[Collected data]

(* ===== verification/ClusterDemo.v ===== *)
(** * The theorems on nodes at work

    A small cluster, and the theorems about compaction, servers, elections and
    replication applied to it: each hypothesis holds there. *)

From S2P Require Import Prelude Bytes Decimal Record Datafile Hint Listing Manifest Lock Index.
From S2P Require Import Store StoreInv Ops Recovery Engine Settled Crash Disk Durability Reopen.
From S2P Require Import Scans Compact Writers Merging Compaction Snapshots LiveScans Streams.
From S2P Require Import Proto Text Node Election Replication Server Client Wire Service Voting Terms Fanout Lifecycle Handover Shipping Demo.

Local Open Scope Z_scope.
Local Open Scope gokv_scope.

(** ** Compaction *)

(** Readers at every point. *)
Definition readers (p : point) (s : store index) : store index := set_cnt (add_get (st_cnt s)) s.

Lemma readers_benign P : benign_env (I := index) 0 P readers.
Proof.
  intros p mgd outs s L M [[? ? ? ? ?] ? ?] HP _ _. exists L, M.
  split; [split; [by split|done..]|]. split; [done|]. split; [split; try done; simpl; lia|done].
Qed.


(** ** Nodes *)

Definition node_cfg (name : string) : Config :=
  mkConfig (str name) (str name) (str "d") [str "n1"; str "n2"; str "n3"] false (str "n3") demo_opts 0 0 0.
Definition new_node (name : string) : node index :=
  match New (I := index) (node_cfg name) 1 0 (mkWorld ∅ [] false) with
  | (Ok n, _) => n
  | (Err _, w) => mkNode (node_cfg name) (newStore demo_opts w) (mkMembership Follower [] 0 0 false) ∅ 0 None ∅ 0
                    false false 0 0 []
  end.

Definition no_text : error -> bytes := fun _ => [].
Definition moment5 : moment := mkMoment 5 1 1.

(** A leader whose store holds one key, and a follower with the same store. *)
Definition leader1 : node index := set_store demo1 (Promote 0 (new_node "n3")).
Definition follower1 : node index := set_store demo1 (new_node "n1").

Lemma leader1_answers : answering leader1 {[str "a" := str "va"]}.
Proof. split; [exact demo1_refines|by vm_compute..]. Qed.

Lemma server_is_a_map_witness :
  (serve_frame no_text moment5 (put_request (str "b") (str "vb")) (leader1, mkWriter [] [])).2.2 =
    mkWriter [[StatusOK]] [] /\
  refines (n_store (serve_frame no_text moment5 (put_request (str "b") (str "vb")) (leader1, mkWriter [] [])).2.1)
    (<[str "b" := str "vb"]> {[str "a" := str "va"]}).
Proof.
  destruct (server_is_a_map no_text moment5 (RqPut (str "b") (str "vb")) leader1 (mkWriter [] []) _ leader1_answers)
    as (n' & frames & E & Hans & Hs);
    [left; by vm_compute|done|by vm_compute|split; by vm_compute|split; by vm_compute|].
  cbn [request_frame] in E. rewrite E. cbn [fst snd].
  assert (Hf : frames = [[StatusOK]]) by exact Hans. rewrite Hf.
  split; [done|]. exact (sv_map _ _ _ _ Hs).
Defined.

Lemma follower_redirects_witness :
  serve_frame no_text moment5 (put_request (str "b") (str "vb")) (follower1, mkWriter [] []) =
    (Ok None, (follower1, mkWriter [Enc.Str (str "n3") [StatusRedirect]] [])).
Proof.
  apply (follower_redirects no_text moment5 (RqPut (str "b") (str "vb")) follower1 (mkWriter [] []));
    [by vm_compute|done|done|split; by vm_compute|by vm_compute].
Defined.

(** ** Elections *)

Lemma speaks_check (n : node index) :
  (bool_decide (node_Role n = Leader \/ node_Role n = Follower) &&
   bool_decide (0 <= Epoch n < 2 ^ 64) && bool_decide (0 <= Seq (n_store n) < 2 ^ 64) &&
   bool_decide (zlen (c_ID (n_cfg n)) <= 2 ^ 20) && bool_decide (zlen (c_Addr (n_cfg n)) <= 2 ^ 20) &&
   bool_decide (zlen (LeaderAddr n) <= 2 ^ 20)) = true -> speaks n.
Proof.
  rewrite !andb_true_iff, !bool_decide_eq_true. intros [[[[[? ?] ?] ?] ?] ?]. by split.
Qed.

Lemma vote_roundtrip_witness :
  (serve_frame no_text moment5 (vote_request (str "n2") 4) (leader1, mkWriter [] [])).1 = Ok None /\
  exists frame, forall exchange, exchange (str "n3") (vote_request (str "n2") 4) = Ok frame ->
    requestVote exchange (str "n2") (str "n3") 4 = Ok (mkVoteReply (str "n3") Leader 2 1 (str "n3") true (str "n3")).
Proof.
  assert (Hsp : speaks leader1) by (apply speaks_check; vm_compute; reflexivity).
  destruct (vote_roundtrip no_text moment5 (str "n2") 4 leader1 (mkWriter [] []) Hsp eq_refl)
    as (frame & E & Hread); [by vm_compute|by vm_compute|].
  split; [by rewrite E|]. exists frame. intros exchange Hex. rewrite (Hread exchange (str "n3") Hex).
  vm_compute. reflexivity.
Defined.

Lemma announcement_witness :
  n_mem (serve_frame no_text moment5 (announce_request (str "n1") (str "n1") 3) (leader1, mkWriter [] [])).2.1 =
    mkMembership Follower (str "n1") 3 5 true.
Proof.
  destruct (announcement no_text moment5 (str "n1") (str "n1") 3 leader1 (mkWriter [] []) eq_refl)
    as (n' & E & _ & _ & Hm); [by vm_compute|by vm_compute|by vm_compute|].
  rewrite E. cbn [fst snd].
  assert (Hlt : (3 <=? Epoch leader1) = false) by (vm_compute; reflexivity).
  rewrite Hlt in Hm. rewrite (proj1 Hm). vm_compute. reflexivity.
Defined.

(** Peers that answer votes at time [now]; the others are not reachable. *)
Definition reachable (now : Z) (ns : list (node index)) (i : nat) (addr req : bytes) : result nerr bytes :=
  match find (fun n => bool_decide (c_Addr (n_cfg n) = addr)) ns with
  | Some n => Ok (vote_frame now n)
  | None => Err ENet
  end.
Definition quiet_env : nat -> node index -> node index := fun _ n => n.
Definition clock10 : nat -> Z := fun _ => 10 * Second.

Lemma quiet_calm : calm_env quiet_env.
Proof. done. Qed.


Lemma rivals_exclude_witness :
  ~ (node_Role (startElection (reachable (10 * Second) [new_node "n2"]) quiet_env clock10 (new_node "n1")) = Leader /\
     node_Role (startElection (reachable (10 * Second) [new_node "n1"]) quiet_env clock10 (new_node "n2")) = Leader).
Proof.
  apply (rivals_exclude _ _ _ _ _ _ _ _ (10 * Second) (10 * Second) (str "n1") (str "n2") quiet_calm quiet_calm);
    [by vm_compute..| |].
  - assert (Hb : ballots (reachable (10 * Second) [new_node "n2"]) (new_node "n1") =
      [reply_of (10 * Second) (str "n2") (new_node "n2")]) by (vm_compute; reflexivity).
    rewrite Hb. by left.
  - assert (Hb : ballots (reachable (10 * Second) [new_node "n1"]) (new_node "n2") =
      [reply_of (10 * Second) (str "n1") (new_node "n1")]) by (vm_compute; reflexivity).
    rewrite Hb. by left.
Defined.


(** ** Replication *)

Lemma stream_complete_witness :
  let nw := attach quiet_env (fun _ s => s) 5 (str "n1") 0 (leader1, mkWriter [] []) in
  complete 0 nw.2.2 [str "r1"; str "r2"]
    (foldl (flow 0) nw.2 [Append 1 (str "r1"); Beat; Wake; Append 2 (str "r2")]).
Proof.
  cbv zeta. set (nw := (attach _ _ _ _ _ _).2).
  assert (Hs : n_streams nw.1 !! 0 = Some (newReplStream (str "n1"))) by (vm_compute; reflexivity).
  assert (Hw : wr_fails nw.2 = []) by (vm_compute; reflexivity).
  assert (Hl : zlen (LeaderAddr nw.1) <= 2 ^ 20) by (vm_compute; discriminate).
  clearbody nw. destruct nw as [n w].
  apply (stream_complete 0 (str "n1") n w [Append 1 (str "r1"); Beat; Wake; Append 2 (str "r2")] Hs Hw Hl).
  repeat apply Forall_cons_2; try apply Forall_nil_2; unfold raw_small, small; vm_compute; discriminate.
Defined.

Definition lazy1 : store index := (Put 5 (str "a") (str "va") lazy0).2.
Definition watched : store index := (AddObserver lazy1).2.
Definition lazy_leader : node index := set_store watched (Promote 0 (new_node "n3")).
Definition empty_follower : node index := set_store demo0 (new_node "n1").

Lemma watched_durable : exists L M a, durable watched L M a /\ kv M = {[str "a" := str "va"]}.
Proof.
  destruct (Open_durable (I := index) lazy_opts 1 ∅ ∅ lazy0 (st_w lazy0) sound_empty)
    as (L & a & Hd & _); [done|by vm_compute|exact lazy0_open|by vm_compute|].
  destruct (exec_durable (CPut 5 (str "a") (str "va")) lazy0 L _ a Hd)
    as (L' & M' & a' & Hd' & Hkv & _); [split; by vm_compute|by vm_compute|by vm_compute|].
  rewrite exec_put_state in Hd'. exists L', M', a'. split.
  - exact (durable_observed lazy1 L' M' a' Hd').
  - rewrite Hkv. assert (Hr : recovered ∅ ∅ (dir_ids ∅) = []) by (vm_compute; reflexivity). rewrite Hr.
    cbn [after]. change (put_error (str "a") (str "va")) with (@None error). cbn [absorb_all foldl].
    unfold kv. rewrite omap_empty. apply insert_empty.
Qed.

Lemma empty_steady : steady 20 demo0 ∅.
Proof. destruct demo0_ok as [L HL]. split; [by exists L|by vm_compute..]. Qed.

(** Clients that write before the snapshot, while it is taken and after it. *)
Definition around_calls (i : nat) : list cmd :=
  match i with
  | O => [CPut 6 (str "b") (str "vb")]
  | _ => [CBatch 9 [str "b"; str "d"] [str "vb2"; str "vd"]]
  end.
Definition stream_calls (p : stream_point) : list cmd :=
  match p with
  | BeforeRead _ 1 => [CDelete 7 (str "b")]
  | BeforeRead _ 0 => [CPut 8 (str "a") (str "va2")]
  | _ => []
  end.

Lemma calls_fine : (forall i, Forall cmd_ok (around_calls i)) /\ (forall p, Forall cmd_ok (stream_calls p)).
Proof.
  split.
  - intros [|i]; apply Forall_singleton; cbn [cmd_ok]; [|split]; by vm_compute.
  - intros [? |? |? [|[|?]] |? ? ?]; try apply Forall_nil_2; apply Forall_singleton; by vm_compute.
Qed.

Definition busy_attach : result nerr (option Z) * (node index * writer) :=
  attach (fun i => served (calls 8 (around_calls i))) (fun p => calls 8 (stream_calls p)) 20 (str "n1") 0
    (lazy_leader, mkWriter [] []).


(** ** Scans *)

(** Clients that write ahead of the cursor and behind it. *)
Definition scan_calls (p : scan_point) : list cmd :=
  match p with
  | ScanChunk 19 => [CPut 6 (str "b") (str "vb")]
  | ScanRead _ 0 => [CPut 7 (str "A") (str "vA"); CDelete 8 (str "b")]
  | ScanChunk 18 => [CPut 9 (str "c") (str "vc")]
  | _ => []
  end.
Definition gather (k v : bytes) (out : list (bytes * bytes)) : result error unit * list (bytes * bytes) := (Ok tt, out ++ [(k, v)]).
Definition busy_scan : (result error unit * list (bytes * bytes)) * store index :=
  Scan_beside gather 0 (fun p => calls 8 (scan_calls p)) 20 [] [] [] watched.

Lemma scan_calls_fine p : Forall cmd_ok (scan_calls p).
Proof.
  assert (Hgen : Forall cmd_ok [CPut 6 (str "b") (str "vb")] /\
    Forall cmd_ok [CPut 7 (str "A") (str "vA"); CDelete 8 (str "b")] /\ Forall cmd_ok [CPut 9 (str "c") (str "vc")])
    by (repeat split; repeat constructor; by vm_compute).
  destruct Hgen as (H1 & H2 & H3). destruct p as [k|? [|?]|]; cbn [scan_calls]; [|done|by constructor..].
  do 19 (destruct k as [|k]; [by first [done|constructor]|]). destruct k; [done|by constructor].
Qed.


(** ** Shutting down *)

(** A connection is served and another accepted while [Close] begins. *)
Definition closing_events : list (event (I := index)) :=
  [EvAccept; EvTrack; EvSpawn; EvBegin 0; EvServe 0 (Promote 3); EvClose; EvAccept; EvClose; EvClose; EvClose; EvClose].
Definition ending_events : list (event (I := index)) :=
  [EvTrack; EvLeave 0; EvUntrack 0; EvHangup 0; EvUnfollow; EvWorkerDone 0; EvClose; EvClose].

Lemma new_node_started : started (new_node "n1").
Proof. split; [|split]; vm_compute; reflexivity. Qed.

(** What can be seen of a process. *)
Definition seen_of (p : process (I := index)) : Z * list Z * acceptor * list Z * Z :=
  (stage (p_closer p), elements (p_live p), p_accept p, elements (n_conns (p_node p)), n_nConns (p_node p)).

Lemma closing_seen : seen_of <$> proc_run closing_events (launch (new_node "n1")) = Some (5, [1], AGot 1, [], 1).
Proof. vm_compute. reflexivity. Qed.
Lemma ending_seen : p_closer <$> proc_run (closing_events ++ ending_events) (launch (new_node "n1")) = Some (ClosedStore (Ok tt)).
Proof. vm_compute. reflexivity. Qed.

Lemma proc_run_app (es es' : list (event (I := index))) : forall p, proc_run (es ++ es') p = proc_run es p ≫= proc_run es'.
Proof. induction es as [|e es IH]; intros p; [done|]. cbn [app proc_run]. destruct (proc_step e p); [apply IH|done]. Qed.

Lemma close_misses_nothing_witness : exists p, proc_run closing_events (launch (new_node "n1")) = Some p /\
  seen_of p = (5, [1], AGot 1, [], 1) /\ forall c, c ∈ p_live p -> p_accept p = AGot c.
Proof.
  pose proof closing_seen as Hseen. destruct (proc_run closing_events _) as [p|] eqn:E; [|done]. injection Hseen as H5 H1 H2 H3 H4.
  exists p. split; [done|]. split; [unfold seen_of; by rewrite H5, H1, H2, H3, H4|].
  destruct (close_misses_nothing (new_node "n1") closing_events p new_node_started E) as [Hmiss _].
  by destruct (Hmiss ltac:(lia)).
Defined.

YOUR GOAL: Of the entries above, transcribe exactly those lines that fall between the line containing "assert (Hgen : Forall" and the line containing "Definition seen_of (p", together with those two lines.

ANSWER TO THE PROBLEM:
  assert (Hgen : Forall cmd_ok [CPut 6 (str "b") (str "vb")] /\
    Forall cmd_ok [CPut 7 (str "A") (str "vA"); CDelete 8 (str "b")] /\ Forall cmd_ok [CPut 9 (str "c") (str "vc")])
    by (repeat split; repeat constructor; by vm_compute).
  destruct Hgen as (H1 & H2 & H3). destruct p as [k|? [|?]|]; cbn [scan_calls]; [|done|by constructor..].
  do 19 (destruct k as [|k]; [by first [done|constructor]|]). destruct k; [done|by constructor].
Qed.


(** ** Shutting down *)

(** A connection is served and another accepted while [Close] begins. *)
Definition closing_events : list (event (I := index)) :=
  [EvAccept; EvTrack; EvSpawn; EvBegin 0; EvServe 0 (Promote 3); EvClose; EvAccept; EvClose; EvClose; EvClose; EvClose].
Definition ending_events : list (event (I := index)) :=
  [EvTrack; EvLeave 0; EvUntrack 0; EvHangup 0; EvUnfollow; EvWorkerDone 0; EvClose; EvClose].

Lemma new_node_started : started (new_node "n1").
Proof. split; [|split]; vm_compute; reflexivity. Qed.

(** What can be seen of a process. *)
Definition seen_of (p : process (I := index)) : Z * list Z * acceptor * list Z * Z :=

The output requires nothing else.